Intriguingly, the Discover tab, reported to be another Jack Dorsey innovation, which surfaces news and trending topics, will cease to exist. This portends other changes. For one, that Twitter has perhaps come up with a new, better way to show users content that they might be interested in. (It has been experimenting with a Twitter account that sends recommendations to users directly, among other things.) In this context, it’s worth noting a slight change that Twitter made recently. Most people noticed that Twitter started connecting the different tweets that make up a given conversation with a blue line. More subtly, while the main Twitter timeline had always been presented as a strict reverse chronology—that is, the very top of the stream is always the newest tweet—it now bumps older tweets up in the timeline in order to make conversations read smoothly. Previously, Discover was the only section of Twitter that didn’t present the newest stuff first—like Facebook’s Newsfeed, it showed you the most interesting stuff first, even if it was older. This raises a significant question: If Twitter is willing to alter the chronology of the main timeline for the purpose of conversations, what else would it change it for?

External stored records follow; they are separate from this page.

(** [books.find(b => b.id === n)] and [books.findIndex(b => b.id === n)] in
    one: the first index holding a match, with the Book there. *)
Definition find_book (n : option Z) (bs : Registry) : option (nat * Book) :=
  list_find (id_is n) bs.

(** ** Requests and responses *)

Inductive Method : Type := GET | POST | PUT | DELETE.

Global Instance Method_eq_dec : EqDecision Method.
Proof. solve_decision. Defined.

(** A request: the method, the decoded segments of the path, the parsed
    query string ([req.query]) and [req.body]: the members of the parsed JSON
    body, or [None] when the middleware has parsed none and [req.body] is
    [undefined]. *)
Record Request : Type := mkRequest {
  method : Method;
  path : list string;
  query : gmap string Json;
  body : option (gmap string Json)
}.

Inductive Data : Type :=
| OneBook (b : Book)
| ManyBooks (l : list Book).

(** The JSON envelope [{success, data?, message?}]. *)
Record Envelope : Type := mkEnvelope {
  success : bool;
  data : option Data;
  message : option string
}.

(** What the client gets: a JSON reply with its status; the framework's own
    404 when no route matches; its 500 when the handler throws. *)
Inductive Response : Type :=
| Reply (status : Z) (e : Envelope)
| NoRoute
| Thrown.

Definition ok_books (l : list Book) : Response :=
  Reply 200 (mkEnvelope true (Some (ManyBooks l)) None).

Definition fail (status : Z) (msg : string) : Response :=
  Reply status (mkEnvelope false None (Some msg)).

Definition not_found : Response := fail 404 "Book not found".

(** ** The handlers *)

(** [Math.max(...books.map(b => b.id)) + 1], or 1 for an empty registry. *)
Definition newId (bs : Registry) : Z :=
  match ids bs with
  | [] => 1
  | i :: rest => foldl Z.max i rest + 1
  end.

(** [parseInt(req.params.id)] *)
Definition param_id (params : gmap string string) : option Z :=
  params !! "id" ≫= parseInt.

(** 1. [app.get('/books')] *)
Definition get_books (bs : Registry) : Registry * Response :=
  (bs, ok_books bs).

(** 2. [app.get('/books/:id')] *)
Definition get_book (params : gmap string string) (bs : Registry)
  : Registry * Response :=
  let id := param_id params in
  match find_book id bs with
  | None => (bs, not_found)
  | Some (_, book) => (bs, Reply 200 (mkEnvelope true (Some (OneBook book)) None))
  end.

(** 5. [app.delete('/books/:id')]; [books.splice(bookIndex, 1)] is
    [delete bookIndex]. *)
Definition delete_book (params : gmap string string) (bs : Registry)
  : Registry * Response :=
  let id := param_id params in
  match find_book id bs with
  | None => (bs, not_found)
  | Some (bookIndex, _) =>
      (delete bookIndex bs,
       Reply 200 (mkEnvelope true None (Some "Book deleted successfully")))
  end.

(** 6. [app.get('/books/completed')] *)
Definition get_completed (bs : Registry) : Registry * Response :=
  let completedBooks := List.filter (λ book, is_true_strict (completed book)) bs in
  (bs, ok_books completedBooks).

(** [books.filter(book => book.title.toLowerCase().includes(searchTerm))]:
    [None] when the callback throws, which it does at a title that is not a
    string (it has no [toLowerCase]). *)
Fixpoint filter_by_title (searchTerm : string) (bs : Registry)
  : option (list Book) :=
  match bs with
  | [] => Some []
  | book :: rest =>
      match title book with
      | Some (JStr t) =>
          match filter_by_title searchTerm rest with
          | Some found =>
              Some (if includes (toLowerCase t) searchTerm
                    then book :: found else found)
          | None => None
          end
      | _ => None
      end
  end.

(** 7. [app.get('/books/search')] *)
Definition search_books (q : gmap string Json) (bs : Registry)
  : Registry * Response :=
  let title := q !! "title" in
  if negb (truthy title)
  then (bs, fail 400 "Title query parameter is required")
  else
    match title with
    | Some (JStr t) =>
        let searchTerm := toLowerCase t in
        match filter_by_title searchTerm bs with
        | Some matchingBooks => (bs, ok_books matchingBooks)
        | None => (bs, Thrown)
        end
    | _ => (bs, Thrown)
    end.

Section Coercion.

(** The abstract relational comparison [n < v] of the language for an
    operand [v] that is a string, an array or an object, which it decides
    through ToPrimitive and ToNumber: [None] when the conversion throws,
    [Some None] when the outcome is undefined ([v] converts to [NaN]). *)
Variable coerce_lt : Z → Json → option (option bool).

(** [n < v] as the language computes it; [undefined] converts to [NaN],
    [null] to 0, [false] and [true] to 0 and 1. *)
Definition is_less_than (n : Z) (v : JsVal) : option (option bool) :=
  match v with
  | None => Some None
  | Some JNull => Some (Some (n <? 0))
  | Some (JBool b) => Some (Some (n <? (if b then 1 else 0)))
  | Some (JNum m) => Some (Some (n <? m))
  | Some j => coerce_lt n j
  end.

(** [v > n]: the comparison [n < v], an undefined outcome being [false]. *)
Definition js_gt (v : JsVal) (n : Z) : option bool :=
  match is_less_than n v with
  | None => None
  | Some (Some r) => Some r
  | Some None => Some false
  end.

(** [v <= n]: [true] exactly when [n < v] is [false]. *)
Definition js_le (v : JsVal) (n : Z) : option bool :=
  match is_less_than n v with
  | None => None
  | Some (Some r) => Some (negb r)
  | Some None => Some false
  end.

(** 3. [app.post('/books')]; [now] is the reading of [new Date()].
    [const { title, author, year } = req.body] throws a TypeError when
    [req.body] is [undefined]. *)
Definition create_book (now : Z) (reqBody : option (gmap string Json))
    (bs : Registry) : Registry * Response :=
  match reqBody with
  | None => (bs, Thrown)
  | Some payload =>
      let title := payload !! "title" in
      let author := payload !! "author" in
      let year := payload !! "year" in
      if negb (truthy title) || negb (truthy author) || negb (truthy year)
      then (bs, fail 400 "All fields (title, author, year) are required")
      else
        match js_le year 1900 with
        | None => (bs, Thrown)
        | Some true => (bs, fail 400 "Year must be greater than 1900")
        | Some false =>
            let newBook :=
              mkBook (newId bs) title author year (Some (JBool false)) now in
            (bs ++ [newBook],
             Reply 201 (mkEnvelope true (Some (OneBook newBook)) None))
        end
  end.

(** [year && year <= 1900] *)
Definition year_rejected (year : JsVal) : option bool :=
  if truthy year then js_le year 1900 else Some false.

(** The four assignments of the update handler, in their order. *)
Definition assign_fields (title author year completed : JsVal)
    (bookIndex : nat) (bs : Registry) : Registry :=
  let bs1 := if truthy title then alter (set_title title) bookIndex bs else bs in
  let bs2 := if truthy author then alter (set_author author) bookIndex bs1 else bs1 in
  let bs3 := if truthy year then alter (set_year year) bookIndex bs2 else bs2 in
  if is_defined completed then alter (set_completed completed) bookIndex bs3 else bs3.

(** 4. [app.put('/books/:id')]; the Book is looked up first, then
    [const { title, author, year, completed } = req.body] throws a TypeError
    when [req.body] is [undefined]. *)
Definition update_book (params : gmap string string)
    (reqBody : option (gmap string Json)) (bs : Registry)
  : Registry * Response :=
  let id := param_id params in
  match find_book id bs with
  | None => (bs, not_found)
  | Some (bookIndex, _) =>
      match reqBody with
      | None => (bs, Thrown)
      | Some payload =>
          let title := payload !! "title" in
          let author := payload !! "author" in
          let year := payload !! "year" in
          let completed := payload !! "completed" in
          match year_rejected year with
          | None => (bs, Thrown)
          | Some true => (bs, fail 400 "Year must be greater than 1900")
          | Some false =>
              let bs' := assign_fields title author year completed bookIndex bs in
              (bs',
               Reply 200 (mkEnvelope true (OneBook <$> bs' !! bookIndex)
                                     (Some "Book updated successfully")))
          end
      end
  end.

(** ** The router *)

Inductive Seg : Type :=
| Lit (s : string)
| Param (name : string).

Inductive Handler : Type :=
| GetBooks | GetBook | CreateBook | UpdateBook | DeleteBook
| GetCompleted | SearchBooks.

(** The routes, in the order [src/index.js] registers them. *)
Definition routes : list (Method * list Seg * Handler) :=
  [ (GET, [Lit "books"], GetBooks);
    (GET, [Lit "books"; Param "id"], GetBook);
    (POST, [Lit "books"], CreateBook);
    (PUT, [Lit "books"; Param "id"], UpdateBook);
    (DELETE, [Lit "books"; Param "id"], DeleteBook);
    (GET, [Lit "books"; Lit "completed"], GetCompleted);
    (GET, [Lit "books"; Lit "search"], SearchBooks) ].

(** A pattern against the segments of a path: a literal matches its own
    text whatever the case of the letters, a parameter any non-empty
    segment, which it binds. *)
Fixpoint match_path (pat : list Seg) (p : list string)
  : option (gmap string string) :=
  match pat, p with
  | [], [] => Some ∅
  | Lit s :: pat', x :: p' =>
      if String.eqb (toLowerCase s) (toLowerCase x)
      then match_path pat' p' else None
  | Param name :: pat', x :: p' =>
      if String.eqb x "" then None
      else match match_path pat' p' with
           | Some params => Some (<[name := x]> params)
           | None => None
           end
  | _, _ => None
  end.

(** The first registered route whose method and pattern match. *)
Fixpoint route (rs : list (Method * list Seg * Handler)) (req : Request)
  : option (Handler * gmap string string) :=
  match rs with
  | [] => None
  | (m, pat, h) :: rest =>
      if decide (m = method req)
      then match match_path pat (path req) with
           | Some params => Some (h, params)
           | None => route rest req
           end
      else route rest req
  end.

Definition run (h : Handler) (params : gmap string string) (now : Z)
    (req : Request) (bs : Registry) : Registry * Response :=
  match h with
  | GetBooks => get_books bs
  | GetBook => get_book params bs
  | CreateBook => create_book now (body req) bs
  | UpdateBook => update_book params (body req) bs
  | DeleteBook => delete_book params bs
  | GetCompleted => get_completed bs
  | SearchBooks => search_books (query req) bs
  end.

Another key point about the Discover section is that it currently shows full-blown photos, videos, and other embedded content directly in the stream; people have suspected for some time that the main Twitter timeline, which has remained text-only, might eventually look like Discover. With the evaporation of Discover in the forthcoming iOS app, as well as the shift to a more immersive stream that takes over the phone’s entire display, the stage finally seems set for that to happen, and for users to see photos, videos, and other media directly in the stream—much like Facebook’s Newsfeed.

It’s little coincidence that Facebook and Twitter continue to look and behave more and more alike in some arenas, with Twitter streams looking more like Facebook’s and Facebook attempting to make more of its content public, like Twitter: they’re both playing the same game for eyeballs and ad dollars. While the shift to a media-oriented Twitter is driven by a genuine desire within the company to produce what it thinks is a better service, it also presents a new set of possibilities for advertisers. Imagine the value for Oreo if users didn’t have to click on its tweet in order to see its revered Super Bowl Twitter ad but, rather, it was simply part of their stream. Deeply visual ads embedded directly in users’ stream seem much closer to television advertising—and will potentially generate a lot more revenue, which will only become more important following its I.P.O.

Twitter has other, more subtle threats to address, too. While Twitter countered Instagram with its acquisition of the video app Vine, it has done little so far to deal with the rise of more personal messaging services, like Snapchat and Whatsapp, even though it has one built into Twitter, called direct messaging. It would seem wise, in the course of re-designing what its apps look and feel like, for the company to give more weight to direct messages, which were buried as a user feature some two years ago.

Some people will hate the new Twitter. That lurking feeling that’s been part of using the service for the past couple of years—that what we have isn’t going to last—is finally going to come true, both in the product and the structure of Twitter as a company. But what’s coming is simply Twitter following through on promises both explicit and implicit: a Twitter that is at once simpler and richer. One hopes it’s also a better Twitter.

Above: Dick Costolo, the C.E.O. of Twitter, at TechCruch Disrupt, in San Francisco, on September 9. Photograph by Steve Jennings/Getty for TechCrunch.

An update clarified the timing of the app's release.